Australia has been working to identify the earliest years in which the annual age-standardized incidence of cervical cancer occurred so that they could work through it from there. This study used an extensively validated dynamic model of natural history, cervical screening, and vaccination information to estimate this age-standardized incidence (for from 2015-2100). Basically, they covered two different scenarios for the world of screening and those were whether someone was screened every 5 years or not screened at all.
Their findings were as follows:
We estimate that, in Australia, the age-standardized annual incidence of cervical cancer will decrease to fewer than six new cases per 100 000 women by 2020 (range 2018–22), and to fewer than four new cases per 100 000 women by 2028 (2021–35). The precise year of attaining these rates is dependent on the population used for age-standardization, HPV screening behavior and test characteristics, the incremental effects of vaccination of men on herd immunity in women, and assumptions about the future frequency of benign hysterectomies. By 2066 (2054–77), the annual incidence of cervical cancer will decrease and remain at fewer than one case per 100 000 women if screening for HPV every 5 years continues for cohorts who have been offered the nonavalent vaccine, or fewer than three cases per 100 000 women if these cohorts are not screened. Cervical cancer mortality is estimated to decrease to less than an age-standardized annual rate of one death per 100 000 women by 2034 (2025–47), even if future screening is only offered to older cohorts that were not offered the nonavalent vaccine.

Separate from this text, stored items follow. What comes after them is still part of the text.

(** * The error-code fixer scripts of rv-server, embedded and verified

    The repository holds six one-shot Python scripts that patch TypeScript
    repository classes: they inject an import of [InfrastructureException],
    rename [throw new Error(] and append an error-code argument.

    The scripts work on Python [str] values with [str.replace], [in],
    [split], [join], [strip], [rstrip], [endswith], [startswith],
    [re.sub] and list item assignment.  This file embeds those
    operations on lists of code points, embeds each script on top of them,
    and states the properties of the rewriting as theorems. *)

From Stdlib Require Import NArith String Ascii List Bool Arith Lia.
From stdpp Require Import base list strings gmap.
(** * bilibili_api.user: a shallow embedding and its verified properties

    The development follows [src/bilibili_api/user.py].  Python values that
    travel through the module (response payloads, request parameters) are
    JSON-shaped, so one inductive type [JSON] carries them; the few Python
    operators the module applies to them ([v[k]], [k in v], [for x in v],
    [v[k] = w], [v == n]) are written out with the exceptions Python raises.
    Payloads are trees, as [json] parsing builds them: no object occurs
    twice in one, so an assignment into an item is a functional update of
    the payload.  JSON numbers are the ints; floats are left out.
    Network calls, the clock and [time.sleep] are effects: they are recorded
    in a trace, and the answers of the outside world come from an
    environment [Env]. *)

From Stdlib Require Import String ZArith List Bool QArith Lia.
Import ListNotations.
Open Scope string_scope.
Open Scope Z_scope.
Open Scope list_scope.

(** ** Python values *)

Set Warnings "-register-all".

Inductive JSON : Type :=
| JNull                                   (* None *)
| JBool (b : bool)
| JInt (z : Z)
| JStr (s : string)
| JArr (items : list JSON)
| JObj (fields : list (string * JSON)).   (* dict, in insertion order *)

(** A dict keeps its keys in insertion order; a key occurs once. *)
Definition Dict := list (string * JSON).

(** The credential claims an operation can ask for. *)
Inductive Claim : Type := Sessdata | BiliJct | Buvid3 | DedeUserID.

(** Exceptions.  [MissingCredentialError c] stands for the four
    [CredentialNo...Exception] classes that [__init__.py] imports from
    [.errors]; the last three are the Requester's categorized failures. *)
Inductive Exn : Type :=
| KeyError (k : string)
| TypeError
| ValueError (msg : string)
| JSONDecodeError
| MissingCredentialError (c : Claim)
| NetworkException
| ResponseException
| ResponseCodeException (code : Z).

Inductive Result (A : Type) : Type :=
| Ok (a : A)
| Err (e : Exn).
Arguments Ok {A} a.
Arguments Err {A} e.

Definition is_ok {A} (r : Result A) : bool :=
  match r with Ok _ => true | Err _ => false end.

This meaning that if things continue as they are within the next 20 years they could consider cervical cancer to be eliminated as a health problem in regards to the public of Australia. Cervical cancer would become something that people considered to be ‘rare.’ That being said, in order to keep these rates as low as possible screening and so forth would need to be kept up without falter. By 2035 incidents could be as low as four in every 100,000 women!
While this kind of thing sounds crazy and is years away it is interesting to learn about. Australia will likely be the first country to reach eradication regardless of this model when you take into account the statistics as is. They already have a much lower rate of cervical cancer than most places. Their preventative measures might really be doing more than most people realize.